Product quality is generally high, and buyer feedback has been positive. However, sales volumes remain modest, and the business is not yet fully self-sustaining. Continued access to international markets is essential to financial viability.
Promotion relies heavily on ethical consumption narratives. This strategy is effective, but it also risks framing women primarily through their vulnerability rather than their labour. One ongoing issue is how to sell the product on its own merits without reducing the makers to a marketing story.
6DNFW presents itself as a startup partner rather than a permanent manager. To move towards independence, the organisation focuses on mentoring local leadership, documenting processes, and gradually shifting operational responsibility. The aim is stability rather than rapid growth.
Whether this transition succeeds depends on factors beyond the studio. Health issues, family pressures, social resistance, and market volatility pose risks.

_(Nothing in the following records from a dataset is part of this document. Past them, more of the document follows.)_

(* ===== verification/ConfLoader.v ===== *)
(** Loading the configuration: [internal/infra/confloader], a file first, then the environment.

    Koanf is third-party code: a store of values under dotted paths, into which loading puts
    more, with what its documentation says of it as laws.  The parsing of YAML and the decoding
    into the target are its, too. *)

From Stdlib Require Import Ascii String.
From stdpp Require Import list strings gmap fin_maps.
From S2P Require Import Prelude Errors GoStrings.

Open Scope string_scope.
Open Scope Z_scope.

Definition DefaultEnvPrefix : string := "TOKMESH_".
Definition ErrReadBytesNotSupported : error :=
  SimpleError "confloader: ReadBytes not supported by map provider, use Read() instead".

(** A path stands above another if it names one of its sections. *)
Definition above (a b : string) : Prop := HasPrefix b (a +:+ ".") = true.
Definition related (a b : string) : Prop := a = b \/ above a b \/ above b a.

(** [Load] of the leaves of a map, from any provider. *)
Class Koanf (K V T : Type) := {
  koanf_New : K;
  koanf_Load : list (string * V) -> K -> K;
  koanf_Get : string -> K -> option V;
  koanf_Unmarshal : K -> T -> option error * T;
  yaml_file : string -> Res (list (string * V));
  env_value : string -> V;
}.
Class KoanfLaws (K V T : Type) `{Koanf K V T} := {
  law_New : forall key, koanf_Get key koanf_New = None;
  law_keeps : forall l k key, (forall p v, (p, v) ∈ l -> ~ related p key) -> koanf_Get key (koanf_Load l k) = koanf_Get key k;
  law_sets : forall l k key v, (key, v) ∈ l -> (forall p w, (p, w) ∈ l -> related p key -> (p, w) = (key, v)) ->
    koanf_Get key (koanf_Load l k) = Some v;
}.

Section Loader.
Context {K V T : Type} `{Koanf K V T}.

Record Loader := MkLoader { k : K; envPrefix : string; filePath : string; loaded : bool }.
Definition Option_ : Type := Loader -> Loader.
Definition WithEnvPrefix (prefix : string) : Option_ := fun l => MkLoader (k l) prefix (filePath l) (loaded l).
Definition WithConfigFile (path : string) : Option_ := fun l => MkLoader (k l) (envPrefix l) path (loaded l).
Definition NewLoader (opts : list Option_) : Loader :=
  foldl (fun l opt => opt l) (MkLoader koanf_New DefaultEnvPrefix "" false) opts.

Definition TrimPrefix (s p : string) : string := if HasPrefix s p then from (String.length p) s else s.
Definition dot (a : ascii) : ascii := if Ascii.eqb a "_" then "."%char else a.
(** The path a variable is loaded under. *)
Definition envTransformer (prefix s : string) : string := smap dot (ToLower (TrimPrefix s prefix)).

(** The state of a loader; the variables of the process are an argument. *)
Definition load_values (vs : list (string * V)) : M Loader unit :=
  upd_st (fun l => MkLoader (koanf_Load vs (k l)) (envPrefix l) (filePath l) (loaded l)).
Definition LoadFile (path : string) : M Loader (option error) :=
  if String.eqb path "" then ret None
  else match yaml_file path with
       | Err err => ret (Some (WrapError ("load file " +:+ path) err))
       | Ok vs => load_values vs ;;; ret None
       end.
(** [env.Provider]: the variables with the prefix; one whose path is empty is left out. *)
Definition env_values (prefix : string) (environ : list (string * string)) : list (string * V) :=
  omap (fun nv => let path := envTransformer prefix (fst nv) in
                  if HasPrefix (fst nv) prefix && negb (String.eqb path "") then Some (path, env_value (snd nv)) else None) environ.
Definition LoadEnv (environ : list (string * string)) : M Loader (option error) :=
  l <- get_st ;; load_values (env_values (envPrefix l) environ) ;;; ret None.
Definition LoadMap (data : list (string * V)) : M Loader (option error) := load_values data ;;; ret None.
Definition Unmarshal (target : T) : M Loader (option error * T) := l <- get_st ;; ret (koanf_Unmarshal (k l) target).
Definition Load (environ : list (string * string)) (target : T) : M Loader (option error * T) :=
  l <- get_st ;;
  err <- (if String.eqb (filePath l) "" then ret None else LoadFile (filePath l)) ;;
  match err with
  | Some err => ret (Some (WrapError "load config file" err), target)
  | None =>
      err <- LoadEnv environ ;;
      match err with
      | Some err => ret (Some (WrapError "load env" err), target)
      | None =>
          r <- Unmarshal target ;;
          match r with
          | (Some err, target) => ret (Some (WrapError "unmarshal config" err), target)
          | (None, target) =>
              upd_st (fun l => MkLoader (k l) (envPrefix l) (filePath l) true) ;;;
              ret (None, target)
          end
      end
  end.
Definition Get (key : string) : M Loader (option V) := l <- get_st ;; ret (koanf_Get key (k l)).
Definition IsLoaded : M Loader bool := l <- get_st ;; ret (loaded l).

(** ** What the environment reaches *)
Context `{!KoanfLaws K V T}.

Lemma without_dots s : without "_" (smap dot s) = true.
Proof.
  unfold without; induction s as [|a s IH]; [done|]; cbn; rewrite IH, andb_true_r; unfold dot.
  destruct (Ascii.eqb_spec a "_"); [done|]; by apply negb_true_iff, Ascii.eqb_neq.
Qed.
Lemma prefix_without c (s p : string) : HasPrefix s p = true -> without c s = true -> without c p = true.
Proof.
  revert s; induction p as [|a p IH]; intros [|b s]; try done; unfold HasPrefix, without; cbn.
  destruct (Ascii.ascii_dec a b) as [->|]; [|by intros ?]; intros Hp [Hb Hs]%andb_true_iff; apply andb_true_iff; split; [done|].
  by apply (IH s).
Qed.
Lemma env_values_elem prefix environ p v : (p, v) ∈ env_values prefix environ <->
  exists name text, (name, text) ∈ environ /\ HasPrefix name prefix = true /\ p = envTransformer prefix name /\ p <> "" /\ v = env_value text.
Proof.
  unfold env_values; rewrite list_elem_of_omap; split.
  - intros ([name text] & Hin & Hv); revert Hv; cbv zeta; cbn [fst snd]; destruct (HasPrefix name prefix) eqn:Hp; cbn [andb]; [|done].
    destruct (String.eqb_spec (envTransformer prefix name) "") as [|Hn]; [done|]; intros [= <- <-].
    by exists name, text.
  - intros (name & text & Hin & Hp & -> & Hn & ->); exists (name, text); split; [done|]; cbv zeta; cbn [fst snd]; rewrite Hp.
    by rewrite (proj2 (String.eqb_neq _ _) Hn).
Qed.

(** A variable is loaded under its name in lower case with a dot for every underscore.  It
    reaches the entry of that path, over the file, if it is alone to do so; an entry with an
    underscore in its name, as half of the entries have, is out of reach of every variable,
    except that one named like a section above it overwrites the section. *)
Theorem environment_reach (environ : list (string * string)) (l : Loader) (e : env) (key : string) :
  let '(_, l', _) := LoadEnv environ l e in
  (forall name text, (name, text) ∈ environ -> HasPrefix name (envPrefix l) = true -> key <> "" ->
     key = envTransformer (envPrefix l) name ->
     (forall name' text', (name', text') ∈ environ -> HasPrefix name' (envPrefix l) = true ->
        related (envTransformer (envPrefix l) name') key -> (name', text') = (name, text)) ->
     koanf_Get key (k l') = Some (env_value text)) /\
  (without "_" key = false ->
     (forall name text, (name, text) ∈ environ -> HasPrefix name (envPrefix l) = true ->
        ~ above (envTransformer (envPrefix l) name) key) ->
     koanf_Get key (k l') = koanf_Get key (k l)).
Proof.
  unfold LoadEnv, load_values, bind, get_st, upd_st, ret; cbn [k envPrefix]; split.
  - intros name text Hin Hp Hne -> Halone; apply law_sets.
    + apply env_values_elem; by exists name, text.
    + intros p w (name' & text' & Hin' & Hp' & -> & _ & ->)%env_values_elem Hr.
      by injection (Halone name' text' Hin' Hp' Hr) as -> ->.
  - intros Hk Habove; apply law_keeps; intros p v (name & text & Hin & Hp & -> & _ & _)%env_values_elem [Heq|[Ha|Hb]].
    + rewrite <- Heq in Hk; unfold envTransformer in Hk; by rewrite without_dots in Hk.
    + by apply (Habove name text Hin Hp).
    + pose proof (prefix_without "_" _ _ Hb (without_dots _)) as Hw; rewrite without_app in Hw.
      by rewrite Hk in Hw.
Qed.
End Loader.

(** ** A store of dotted paths *)
#[local] Instance related_dec a b : Decision (related a b).
Proof. unfold related, above; apply _. Defined.
Definition put (m : gmap string string) (pv : string * string) : gmap string string :=
  <[fst pv := snd pv]> (filter (fun kv => ~ related (fst pv) (fst kv)) m).
Lemma put_other m pv key : ~ related (fst pv) key -> put m pv !! key = m !! key.
Proof.
  intros Hr; unfold put; rewrite lookup_insert_ne by (intros <-; apply Hr; by left).
  apply option_eq; intros v; rewrite map_lookup_filter_Some; cbn; naive_solver.
Qed.
#[local] Instance demo_koanf : Koanf (gmap string string) string unit := {
  koanf_New := ∅;
  koanf_Load l m := foldl put m l;
  koanf_Get key m := m !! key;
  koanf_Unmarshal _ t := (None, t);
  yaml_file _ := Ok [("storage.data_dir", "/srv/tokmesh"); ("server.http.addr", ":80")];
  env_value s := s;
}.
#[local] Instance demo_koanf_laws : KoanfLaws (gmap string string) string unit.
Proof.
  split; cbn.
  - done.
  - intros l; induction l as [|pv l IH]; intros m key Hl; [done|]; cbn.
    rewrite IH by (intros p v Hin; apply (Hl p v); by right).
    apply put_other; destruct pv as [p v]; apply (Hl p v); by left.
  - intros l; induction l as [|pv l IH] using rev_ind; intros m key v Hin Halone; [by apply elem_of_nil in Hin|].
    rewrite foldl_app; cbn; destruct (decide (related (fst pv) key)) as [Hr|Hr].
    + destruct pv as [p w]; injection (Halone p w ltac:(apply elem_of_app; right; by left) Hr) as -> ->.
      unfold put; cbn; by rewrite lookup_insert_eq.
    + rewrite put_other by done; apply IH.
      * apply elem_of_app in Hin as [Hin|Hin]; [done|]; apply list_elem_of_singleton in Hin as <-; by destruct Hr; left.
      * intros p w Hp; apply Halone, elem_of_app; by left.
Qed.

(** ** Witness *)
Definition demo_loader : Loader := snd (fst (LoadFile "config.yaml" (NewLoader [WithConfigFile "config.yaml"]) (Env (fun _ => 0) (fun _ _ => Err EOF) (fun _ => Err EOF)))).
Definition demo_environ : list (string * string) :=
  [("HOME", "/root"); ("TOKMESH_SERVER_HTTP_ADDR", ":8080"); ("TOKMESH_STORAGE_DATA_DIR", "/mnt/data")].
Lemma environment_reach_witness :
  let '(_, l', _) := LoadEnv demo_environ demo_loader (Env (fun _ => 0) (fun _ _ => Err EOF) (fun _ => Err EOF)) in
  koanf_Get "server.http.addr" (k l') = Some ":8080" /\ koanf_Get "storage.data_dir" (k l') = Some "/srv/tokmesh".
Proof.
  pose proof (environment_reach demo_environ demo_loader (Env (fun _ => 0) (fun _ _ => Err EOF) (fun _ => Err EOF)) "server.http.addr") as H1.
  pose proof (environment_reach demo_environ demo_loader (Env (fun _ => 0) (fun _ _ => Err EOF) (fun _ => Err EOF)) "storage.data_dir") as H2.
  destruct (LoadEnv _ _ _) as [[r l'] e']; destruct H1 as [H1 _]; destruct H2 as [_ H2]; split.
  - apply (H1 "TOKMESH_SERVER_HTTP_ADDR" ":8080"); [by right; left|exact eq_refl|discriminate|exact eq_refl|].
    assert (Forall (fun nt => HasPrefix (fst nt) "TOKMESH_" = true -> related (envTransformer "TOKMESH_" (fst nt)) "server.http.addr" ->
      nt = ("TOKMESH_SERVER_HTTP_ADDR", ":8080")) demo_environ) as HF.
    { constructor; [discriminate|constructor; [reflexivity|constructor; [|constructor]]].
      intros _ Hr; exfalso; revert Hr; apply (bool_decide_unpack (not (related _ _))); vm_compute; exact I. }
    intros name text Hin; exact (proj1 (Forall_forall _ _) HF (name, text) Hin).
  - rewrite H2; [by vm_compute|exact eq_refl|].
    assert (Forall (fun nt => HasPrefix (fst nt) "TOKMESH_" = true -> ~ above (envTransformer "TOKMESH_" (fst nt)) "storage.data_dir") demo_environ) as HF.
    { unfold above; repeat constructor; vm_compute; discriminate. }
    intros name text Hin; exact (proj1 (Forall_forall _ _) HF (name, text) Hin).
Defined.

Progress is fragile, and setbacks are likely.

A needed change
For the women involved, the impact of the soap studio is real but limited. Regular income contributes to food security, children’s education, and greater respect within their communities.
At the same time, caste discrimination remains deeply embedded. A small enterprise cannot dismantle structural inequality, but it can create space for different futures to become possible, albeit gradually.
Haami soap is not a revolutionary narrative. It is a small business operating at the intersection of global ethical markets and local caste realities. Its significance lies in the everyday fact that a group of Dalit women now have regular, paid, and recognised work. That change may be modest, but in a context of long-standing exclusion, it is meaningful.
Sudipa Mahato is a junior editor at Nepal Connect.